Vibram Agrees to Settle Class Action Over Its FiveFingers Shoes

Vibram, the manufacturer of the popular FiveFingers running shoes, has agreed to settle a class action suit (Bezdek v. Vibram USA Inc., No. 12 Civ. 10513 (D. Mass.)), which claimed that it made false health claims about its shoes. This settlement is another in a line of settlements by shoe companies who falsely advertised that their exercise shoes provide health benefits to consumers.

In March 2012, a consumer filed a class action suit against Vibram in the District of Massachusetts alleging that the FiveFingers shoes she purchased did not provide the advertised health benefits and that the company made money off their claims that the shoes provided a superior, more natural footwear experience. The consumer claimed that the company’s marketing would help prevent injuries and strengthen their muscles more than walking around in regular shoes.

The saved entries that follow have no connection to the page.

(** * gomplerate: a cubic-spline audio resampler (resample.go)

    A shallow embedding of [resample.go] and the properties of its
    specification.

    - Go's [float64] is IEEE 754 binary64: Rocq's primitive [float], with
      the operators [+ - * /] rounding to nearest, ties to even, and no
      fused multiply-add (the amd64 code generator emits none).
    - Go's [int] is a 64-bit signed integer, embedded in [Z].
    - A run-time panic (index out of range, integer division by zero,
      [make] with a length that is negative or beyond what one allocation
      may hold) is the result [None]. An allocation that the run time
      accepts is taken to succeed: running out of memory is a fatal error
      of the run time, not a panic of the program, and is not modelled.
    - The program is read twice. In the first reading a slice is the list
      of its elements and a function returns the list it computes; the
      claims about values, lengths and panics are settled there. In the
      second ([Mem]) the arrays live in a store, a slice is a header that
      points into it, and every write is a write to the store; what a call
      leaves of the caller's memory is settled there, and [Refine] relates
      the two. *)

From Stdlib Require Import ZArith List Bool Lia Floats.
From Stdlib Require QArith.
From Stdlib Require Qround.
Import ListNotations.

Local Open Scope Z_scope.

(** ** Run-time conventions of Go *)

Module Go.

Definition int_min : Z := - 2 ^ 63.
Definition int_max : Z := 2 ^ 63 - 1.

Definition panics (A : Type) : Type := option A.

Definition bind {A B : Type} (m : panics A) (k : A -> panics B) : panics B :=
  match m with
  | Some a => k a
  | None => None
  end.

(** [float64(i)]: the float64 nearest to the integer [i], ties to even. *)
Definition float64_of_int (i : Z) : float :=
  SF2Prim (binary_normalize prec emax i 0 false).

(** The integer part of a finite float, rounded toward zero. *)
Definition trunc (f : float) : option Z :=
  match Prim2SF f with
  | S754_zero _ => Some 0
  | S754_finite s m e =>
      let a := if 0 <=? e then Z.shiftl (Zpos m) e
               else Z.shiftr (Zpos m) (- e) in
      Some (if s then - a else a)
  | S754_infinity _ | S754_nan => None
  end.

(** [int(f)]: the fraction is discarded. When the value does not fit the
    language leaves the result to the implementation; amd64's CVTTSD2SQ
    answers with the smallest 64-bit integer. *)
Definition int_of_float64 (f : float) : Z :=
  match trunc f with
  | Some z => if (int_min <=? z) && (z <=? int_max) then z else int_min
  | None => int_min
  end.

(** [uint64(f)], as amd64 computes it: through the signed conversion
    below 2^63, and through the conversion of [f - 2^63] from there on. *)
Definition uint64_of_float64 (f : float) : Z :=
  if PrimFloat.ltb f 0x1p63%float then int_of_float64 f mod 2 ^ 64
  else (int_of_float64 (f - 0x1p63)%float + 2 ^ 63) mod 2 ^ 64.

(** [int32(f)], as amd64's CVTTSD2SL computes it: the smallest 32-bit
    integer when the value does not fit. *)
Definition int32_of_float64 (f : float) : Z :=
  match trunc f with
  | Some z => if (- 2 ^ 31 <=? z) && (z <=? 2 ^ 31 - 1) then z else - 2 ^ 31
  | None => - 2 ^ 31
  end.

(** [int16(f)]: the compiler converts to 32 bits and keeps the low 16
    bits, read as a two's complement number. *)
Definition int16_of_float64 (f : float) : Z :=
  (int32_of_float64 f + 2 ^ 15) mod 2 ^ 16 - 2 ^ 15.

(** [math.Ceil]: the least integral float not below [f]; zeros,
    infinities and NaN are returned as they are. *)
Definition math_Ceil (f : float) : float :=
  match Prim2SF f with
  | S754_finite s m e =>
      if 0 <=? e then f
      else
        let q := Z.shiftr (Zpos m) (- e) in
        let exact := Zpos m =? Z.shiftl q (- e) in
        if s then (if q =? 0 then neg_zero else (- float64_of_int q)%float)
        else float64_of_int (if exact then q else q + 1)
  | _ => f
  end.

(** The most bytes one allocation may ask for: [maxAlloc] of the run
    time, which is 2^48 on amd64. *)
Definition maxAlloc : Z := 2 ^ 48.

(** The sizes in bytes of the element types the program allocates:
    [float64], [int16], and the header of a slice ([[]float64]). *)
Definition sizeof_float64 : Z := 8.
Definition sizeof_int16 : Z := 2.
Definition sizeof_slice : Z := 24.

(** The check of [makeslice] for [n] elements of [size] bytes: a negative
    length, and a length that takes more than [maxAlloc] bytes, are the
    panic "makeslice: len out of range". *)
Definition panicmakeslicelen (size n : Z) : bool :=
  (n <? 0) || (maxAlloc <? size * n).

(** [make([]T, n)] for an element type of [size] bytes whose zero value is
    [z]. An allocation that passes the check of [makeslice] is taken to
    succeed: the memory of the machine has no bound here. *)
Definition make {T : Type} (size : Z) (z : T) (n : Z) : panics (list T) :=
  if panicmakeslicelen size n then None else Some (repeat z (Z.to_nat n)).

(** [s[i]] *)
Definition index {T : Type} (s : list T) (i : Z) : panics T :=
  if (0 <=? i) && (i <? Z.of_nat (length s)) then nth_error s (Z.to_nat i)
  else None.

(** [s[i] = v] *)
Fixpoint set_nth {T : Type} (s : list T) (n : nat) (v : T) : list T :=
  match s, n with
  | [], _ => []
  | _ :: s', O => v :: s'
  | a :: s', S n' => a :: set_nth s' n' v
  end.

Definition store {T : Type} (s : list T) (i : Z) (v : T) : panics (list T) :=
  if (0 <=? i) && (i <? Z.of_nat (length s)) then Some (set_nth s (Z.to_nat i) v)
  else None.

(** [s[lo:hi]] on a list. Go checks [hi] against the capacity; a list has
    only its length, and that is the bound here. The windows the program
    cuts under a configuration of [NewResampler] end within the length
    ([rawSample_first_interval]); [Mem.reslice] has the bound of Go. *)
Definition slice {T : Type} (s : list T) (lo hi : Z) : panics (list T) :=
  if (0 <=? lo) && (lo <=? hi) && (hi <=? Z.of_nat (length s))
  then Some (firstn (Z.to_nat (hi - lo)) (skipn (Z.to_nat lo) s))
  else None.

(** [a % b] and [a / b] on integers: truncated, and a panic on zero. *)
Definition rem (a b : Z) : panics Z :=
  if b =? 0 then None else Some (Z.rem a b).

Definition quot (a b : Z) : panics Z :=
  if b =? 0 then None else Some (Z.quot a b).

End Go.

Notation "x <- m ;; k" := (Go.bind m (fun x => k))
  (at level 61, m at next level, right associativity).

(** ** The resampler *)

Record Resampler : Type := {
  FromRate : Z;  (* The original audio sample rate. *)
  ToRate : Z;    (* The resampled audio sample rate. *)
  Channels : Z   (* The amount of channels. *)
}.

(** The three errors of [NewResampler], each with the value it reports. *)
Inductive error : Type :=
| ErrChannels (have : Z)
| ErrInputRate (got : Z)
| ErrOutputRate (got : Z).

Definition NewResampler (channels inputRate outputRate : Z) : Resampler + error :=
  if channels <? 1 then inr (ErrChannels channels)
  else if inputRate <? 1 then inr (ErrInputRate inputRate)
  else if outputRate <? 1 then inr (ErrOutputRate outputRate)
  else inl {| FromRate := inputRate; ToRate := outputRate; Channels := channels |}.

(** ** The spline evaluator *)

Section Spline.

Local Open Scope float_scope.

Definition splineC1 (yi : list float) : Go.panics float :=
  y0 <- Go.index yi 0%Z ;; y1 <- Go.index yi 1%Z ;;
  y2 <- Go.index yi 2%Z ;; _ <- Go.index yi 3%Z ;;
  Some (3 * ((y2 - y1) - (y1 - y0))).

Definition splineC2 (yi : list float) : Go.panics float :=
  _ <- Go.index yi 0%Z ;; y1 <- Go.index yi 1%Z ;;
  y2 <- Go.index yi 2%Z ;; y3 <- Go.index yi 3%Z ;;
  Some (3 * ((y3 - y2) - (y2 - y1))).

The settlement consists of two kinds of relief. First, Vibram will deposit $3.75 million into an escrow account to be distributed to class members who purchased a pair of Vibram FiveFingers shoes between March 21, 2009 and the date of the first dissemination of summary settlement notice or class notice, whichever is earlier. FiveFingers will reimburse consumers up to a maximum of $94 per pair, although the agreement acknowledges that based on similar settlements, it is reasonable for class members to expect to receive between $20 and $50 per pair. If any portion of the $3.75 million remains after the claim payments have been distributed and all administrative and legal costs have been paid, the balance will be donated to the American Heart Association for research on the health benefits of running.

Vibram has also agreed to stop making any claims that FiveFingers footwear is effective in strengthening muscles or reducing injury in its marketing and advertising campaigns, unless the company discovers new scientific evidence that proves the claims.

Take away:  The settlement illustrates the importance of having scientific or factual data to support specific health or safety claims in advertising. We therefore advise companies to be certain there is support for and truth to the claims they make about products, especially when tied to health related benefits that could mislead or deceive consumers.